Exercise 1 (Deterministic colouring) Let \(\Pi\) a Poisson point process on \([0, \infty)\). Suppose we colour the first arrival blue, and then next arrival red, and continue colouring the points in this alternating fashion. Consider the point processes \(\Gamma\) formed by considering only the blue points. Is this a Poisson point process? Explain.

Exercise 2 (Shop keeper) Suppose we model the number of customers that arrive at a high street shop on at particular day by a Poisson process of intensity \(\lambda >0\), where \(\lambda\) is measured in customers per hour. We wish to estimate \(\lambda\). Suppose the shop is really high-end and on some days has no customers, on its \(6\) hours of operations. The shop keeper only keeps track of whether she had has any customers are not; that is, her records \(x = (x_1, \ldots, x_n)\) are a binary sequence. Find a consisent estimator for \(\lambda\)

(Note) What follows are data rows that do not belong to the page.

Record HandleState (HS : Type) := MkHandleState {
  gHandleList : list Z;
  Handles : gmap Z IHANDLE;
  mProtocolDatabase : list Z;
  Entries : gmap Z PROTOCOL_ENTRY;
  Interfaces : gmap Z PROTOCOL_INTERFACE;
  Notifies : gmap Z PROTOCOL_NOTIFY;
  gHandleDatabaseKey : Z;
  mEfiLocateHandleRequest : Z;
  gOrderedHandleList : HS;
  Locked : bool;          (* gProtocolDatabaseLock is held *)
  AtNotify : bool;        (* the task priority level is at least TPL_NOTIFY without the lock *)
  Signals : list Z        (* the events passed to CoreSignalEvent, in order *) }.
Arguments MkHandleState {HS}.
Arguments gHandleList {HS}.
Arguments Handles {HS}.
Arguments mProtocolDatabase {HS}.
Arguments Entries {HS}.
Arguments Interfaces {HS}.
Arguments Notifies {HS}.
Arguments gHandleDatabaseKey {HS}.
Arguments mEfiLocateHandleRequest {HS}.
Arguments gOrderedHandleList {HS}.
Arguments Locked {HS}.
Arguments AtNotify {HS}.
Arguments Signals {HS}.

(** ** Programs over the state *)

Definition HM (HS A : Type) : Type := HandleState HS -> Outcome (A * HandleState HS).

#[export] Instance HM_ret {HS} : MRet (HM HS) := fun A a st => Done (a, st).
#[export] Instance HM_bind {HS} : MBind (HM HS) :=
  fun A B f m st => match m st with Done (a, st') => f a st' | Asserted => Asserted | OutOfFuel => OutOfFuel end.

Section Primitives.
Context {HS : Type}.

Definition gets {A} (f : HandleState HS -> A) : HM HS A := fun st => Done (f st, st).
Definition modify (f : HandleState HS -> HandleState HS) : HM HS unit := fun st => Done (tt, f st).
Definition assert (b : bool) : HM HS unit := fun st => if b then Done (tt, st) else Asserted.

Definition lift {A} (m : Outcome A) : HM HS A :=
  fun st => match m with Done a => Done (a, st) | Asserted => Asserted | OutOfFuel => OutOfFuel end.
Section Updates.
Context {HS : Type} {Ops : HandleSetOps HS} {SetOk : HandleSetOk HS}.
Implicit Types (hl db : list Z) (s : HS) (H : gmap Z (list Z)) (E : gmap Z PROTOCOL_ENTRY)
  (I : gmap Z PROTOCOL_INTERFACE) (N : gmap Z PROTOCOL_NOTIFY).

Lemma links_insert H h l q : links (<[h := l]> H) q = if decide (q = h) then l else links H q.
Proof using. unfold links. rewrite lookup_insert. by destruct (decide (h = q)) as [->|]; [rewrite decide_True|rewrite decide_False]. Qed.
Lemma entry_links_insert E e x q :
  entry_links (<[e := x]> E) q = if decide (q = e) then EntryProtocols x else entry_links E q.
Proof using. unfold entry_links. rewrite lookup_insert. by destruct (decide (e = q)) as [->|]; [rewrite decide_True|rewrite decide_False]. Qed.
Lemma notify_links_insert E e x q :
  notify_links (<[e := x]> E) q = if decide (q = e) then Notify x else notify_links E q.
Proof using. unfold notify_links. rewrite lookup_insert. by destruct (decide (e = q)) as [->|]; [rewrite decide_True|rewrite decide_False]. Qed.

Lemma elem_of_remove_link p q l : q ∈ remove_link p l <-> q ≠ p /\ q ∈ l.
Proof using. unfold remove_link. by rewrite list_elem_of_filter. Qed.
Lemma NoDup_remove_link p l : NoDup l -> NoDup (remove_link p l).
Proof using. apply NoDup_filter. Qed.

Lemma NoDup_snoc (x : Z) l : NoDup l -> x ∉ l -> NoDup (l ++ [x]).
Proof using. intros Hl Hx. apply NoDup_app. split_and!; [done|by intros y Hy ->%list_elem_of_singleton|apply NoDup_singleton]. Qed.

Lemma elem_of_dom_list (l : list Z) {A} (m : gmap Z A) x a :
  (forall y, y ∈ l <-> is_Some (m !! y)) -> forall y, y ∈ l ++ [x] <-> is_Some (<[x := a]> m !! y).
Proof using.
  intros Hl y. rewrite elem_of_app, list_elem_of_singleton, Hl, lookup_insert_is_Some'. naive_solver.
Qed.

Lemma elem_of_dom_remove (l : list Z) {A} (m : gmap Z A) x :
  (forall y, y ∈ l <-> is_Some (m !! y)) -> forall y, y ∈ remove_link x l <-> is_Some (delete x m !! y).
Proof using. intros Hl y. rewrite elem_of_remove_link, Hl, lookup_delete_is_Some. naive_solver. Qed.
(* ===== verification/HandleRules.v ===== *)
(** * The handle database: reasoning about its programs

    The invariant on states, the rules for the monad [HM], what the database
    relies on in its environment ([EnvironmentOk]), the lock, and the lookups,
    which always return and do not change the state. *)
From Stdlib Require Import ZArith Lia.
From stdpp Require Import base option gmap list sets fin_maps.
From S2P Require Import Prelude Handle HandleSet HandleInv.

(** ** Runs *)

Section Runs.
Context {HS : Type}.
Implicit Types st : HandleState HS.

Lemma HM_bind_Done {A B} (m : HM HS A) (f : A -> HM HS B) st r :
  (m ≫= f) st = Done r <-> exists a st', m st = Done (a, st') /\ f a st' = Done r.
Proof using.
  unfold mbind, HM_bind. destruct (m st) as [[a st']| |]; split; [by eauto| |done| |done|];
    intros (a' & st'' & [= -> ->] & Hf) || intros (? & ? & [=] & _); done.
Qed.

Lemma HM_bind_run {A B} (m : HM HS A) (f : A -> HM HS B) st a st' :
  m st = Done (a, st') -> (m ≫= f) st = f a st'.
Proof using. unfold mbind, HM_bind. by intros ->. Qed.

Lemma mret_Done {A} (a b : A) st st' : mret (M:=HM HS) a st = Done (b, st') <-> b = a /\ st' = st.
Proof using. unfold mret, HM_ret. split; [by intros [= -> ->]|by intros [-> ->]]. Qed.
Lemma gets_Done {A} (f : HandleState HS -> A) a st st' : gets f st = Done (a, st') <-> a = f st /\ st' = st.
Proof using. unfold gets. split; [by intros [= -> ->]|by intros [-> ->]]. Qed.
Lemma modify_Done (f : HandleState HS -> HandleState HS) u st st' : modify f st = Done (u, st') <-> st' = f st.
Proof using. unfold modify. destruct u. split; [by intros [= ->]|by intros ->]. Qed.
Lemma assert_Done b u st st' : assert (HS:=HS) b st = Done (u, st') <-> b = true /\ st' = st.
Proof using. unfold assert. destruct b, u; split; [by intros [= ->]|by intros [_ ->]|done|by intros [? _]]. Qed.
Lemma lift_Done {A} (m : Outcome A) a st st' : lift (HS:=HS) m st = Done (a, st') <-> m = Done a /\ st' = st.
Proof using. unfold lift. destruct m; split; [by intros [= -> ->]|by intros [[= ->] ->]|done|by intros [? _]|done|by intros [? _]]. Qed.
Lemma deref_Done {A} (m : HandleState HS -> gmap Z A) p x st st' :
  deref m p st = Done (x, st') <-> m st !! p = Some x /\ st' = st.
Proof using. unfold deref. destruct (m st !! p); split; [by intros [= -> ->]|by intros [[= ->] ->]|done|by intros [? _]]. Qed.

(** Steps of a run whose outcome is known. *)
Lemma gets_run {A B} (f : HandleState HS -> A) (k : A -> HM HS B) st : (gets f ≫= k) st = k (f st) st.
Proof using. done. Qed.
Lemma modify_run {B} (f : HandleState HS -> HandleState HS) (k : unit -> HM HS B) st : (modify f ≫= k) st = k tt (f st).
Proof using. done. Qed.
Lemma mret_run {A B} (a : A) (k : A -> HM HS B) st : (mret a ≫= k) st = k a st.
Proof using. done. Qed.
Lemma bind_run {A B C} (m : HM HS A) (f : A -> HM HS B) (k : B -> HM HS C) st :
  ((m ≫= f) ≫= k) st = (m ≫= (fun a => f a ≫= k)) st.
Proof using. unfold mbind, HM_bind. by destruct (m st) as [[a st']| |]. Qed.
Lemma deref_run {A B} (m : HandleState HS -> gmap Z A) p x (k : A -> HM HS B) st :
  m st !! p = Some x -> (deref m p ≫= k) st = k x st.
Proof using. unfold deref, mbind, HM_bind. by intros ->. Qed.
End Runs.

(** Splits the runs in the context into their steps. *)
Ltac hm_step H :=
  lazymatch type of H with
  | (_ ≫= _) _ = Done _ => apply HM_bind_Done in H as (? & ? & ? & H)
  | mret _ _ = Done _ => apply mret_Done in H as [? ?]
  | gets _ _ = Done _ => apply gets_Done in H as [? ?]
  | modify _ _ = Done _ => apply modify_Done in H
  | assert _ _ = Done _ => apply assert_Done in H as [? ?]
  | lift _ _ = Done _ => apply lift_Done in H as [? ?]
  | deref _ _ _ = Done _ => apply deref_Done in H as [? ?]
  | (if ?b then _ else _) _ = Done _ => let E := fresh "E" in destruct b eqn:E
  | (let '(_, _) := ?x in _) _ = Done _ => destruct x
  | match ?x with _ => _ end _ = Done _ => let E := fresh "E" in destruct x eqn:E
  | Asserted = Done _ => discriminate H
  | OutOfFuel = Done _ => discriminate H
  end.
Ltac hm_run :=
  repeat first [rewrite gets_run | rewrite modify_run | rewrite mret_run | rewrite bind_run
    | erewrite deref_run by (cbn; first [eassumption | apply lookup_insert_eq | by rewrite lookup_insert_ne])].
Ltac hm_inv := repeat match goal with H : _ = Done _ |- _ => hm_step H; simplify_eq end.

(** ** Triples *)

(** [Triple P m Q]: a run of [m] that returns leads from [P] to [Q]. *)
Definition Triple {HS A} (P : HandleState HS -> Prop) (m : HM HS A) (Q : A -> HandleState HS -> Prop) : Prop :=
  forall st a st', P st -> m st = Done (a, st') -> Q a st'.

Section Triples.
Context {HS : Type}.
Implicit Types P : HandleState HS -> Prop.

Lemma Triple_bind {A B} P (m : HM HS A) (R : A -> HandleState HS -> Prop) (f : A -> HM HS B) Q :
  Triple P m R -> (forall a, Triple (R a) (f a) Q) -> Triple P (m ≫= f) Q.
Proof using. intros Hm Hf st b st' HP (a & st1 & Ha & Hb)%HM_bind_Done. eapply Hf; [|done]. by eapply Hm. Qed.

Lemma Triple_ret {A} P (a : A) : Triple P (mret a) (fun _ => P).
Proof using. by intros st b st' HP [-> ->]%mret_Done. Qed.

Lemma Triple_gets {A} P (f : HandleState HS -> A) : Triple P (gets f) (fun _ => P).
Proof using. by intros st b st' HP [-> ->]%gets_Done. Qed.

Lemma Triple_deref {A} P (m : HandleState HS -> gmap Z A) p :
  Triple P (deref m p) (fun x st => P st /\ m st !! p = Some x).
Proof using. by intros st b st' HP [? ->]%deref_Done. Qed.

Lemma Triple_pre {A} P (P' : HandleState HS -> Prop) (m : HM HS A) Q :
  (forall st, P st -> P' st) -> Triple P' m Q -> Triple P m Q.
Proof using. intros HP Hm st a st' Hst. by apply Hm, HP. Qed.

Lemma Triple_post {A} P (m : HM HS A) (Q Q' : A -> HandleState HS -> Prop) :
  (forall a st, Q a st -> Q' a st) -> Triple P m Q -> Triple P m Q'.
Proof using. intros HQ Hm st a st' Hst E. by eapply HQ, Hm. Qed.

Lemma Triple_assert P b : Triple P (assert b) (fun _ => P).
Proof using. by intros st u st' HP [_ ->]%assert_Done. Qed.

Lemma Triple_pure {A} P (F : Prop) (m : HM HS A) Q : (F -> Triple P m Q) -> Triple (fun st => P st /\ F) m Q.
Proof using. intros Hm st a st' [HP HF]. by apply Hm. Qed.

Lemma Triple_no_fuel {A} P Q : Triple P (fun _ => @OutOfFuel (A * HandleState HS)) Q.
Proof using. done. Qed.
End Triples.

(** ** The invariant *)

Section Invariant.
Context {HS : Type} {Ops : HandleSetOps HS} {SetOk : HandleSetOk HS}.
Implicit Types st : HandleState HS.

Definition Linked st : Prop :=
  LinkedDb (gHandleList st) (gOrderedHandleList st) (Protocols <$> Handles st) (mProtocolDatabase st)
    (Entries st) (Interfaces st) (Notifies st).

(** A handle without interfaces is freed. *)
Definition NoEmpty st : Prop := forall h, (Protocols <$> Handles st) !! h ≠ Some [].

Definition Inv st : Prop := Linked st /\ NoEmpty st.

(** The state inside and outside of the lock, at a task priority level. *)
Definition Held (High : bool) st : Prop := Inv st /\ Locked st = true /\ AtNotify st = High.
Definition Ready (High : bool) st : Prop := Inv st /\ Locked st = false /\ AtNotify st = High.

(** Programs that run inside of the lock, and programs that take it. *)
Definition LockSafe {A} (m : HM HS A) : Prop := forall High, Triple (Held High) m (fun _ => Held High).
Definition Safe {A} (m : HM HS A) : Prop := forall High, Triple (Ready High) m (fun _ => Ready High).

(** Programs that release the lock, and programs that take it and keep it. *)
Definition Releases {A} (m : HM HS A) : Prop := forall High, Triple (Held High) m (fun _ => Ready High).
Definition Acquires {A} (m : HM HS A) : Prop := forall High, Triple (Ready High) m (fun _ => Held High).

(** What the invariant depends on. *)
Definition view st :=
  (gHandleList st, gOrderedHandleList st, Protocols <$> Handles st, mProtocolDatabase st, Entries st, Interfaces st, Notifies st).

Lemma Inv_view st st' : view st' = view st -> Inv st -> Inv st'.
Proof using. unfold view, Inv, Linked, NoEmpty. by intros [= -> -> -> -> -> -> ->]. Qed.

Lemma Held_view High st st' :
  view st' = view st -> Locked st' = Locked st -> AtNotify st' = AtNotify st -> Held High st -> Held High st'.
Proof using. intros Hv Hl Ha (Hi & ? & ?). split_and!; [by apply (Inv_view st)|congruence..]. Qed.

Lemma Protocols_same (H : gmap Z IHANDLE) h x y :
  H !! h = Some x -> Protocols y = Protocols x -> Protocols <$> <[h := y]> H = Protocols <$> H.
Proof using.
  intros Hx Hy. rewrite fmap_insert, Hy. apply insert_id. by rewrite lookup_fmap, Hx.
Qed.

Exercise 3 Suppose we \(\Pi\) is a Poisson point process on \([0, \infty)\) of intensity \(\lambda\). Using the construction of \(\Pi\) as exponential inter-arrival times, prove that conditioned on the event that the unit interval contains exactly one point, the distribution of the its location is uniform.

Exercise 4 (Random deletion) Simulate a Poisson process of intensity \(\lambda=2\), say with \(10000\) arrivals. Delete each arrival independently with probability \(p=\tfrac{1}{2}\) to from a new thinned process. Plot a histogram of the inter-arrival times of the thinned process. What should you see? Why?

Exercise 5 (Poisson on a disc) Simulate a Poisson point process of intensity \(100\) on a disc.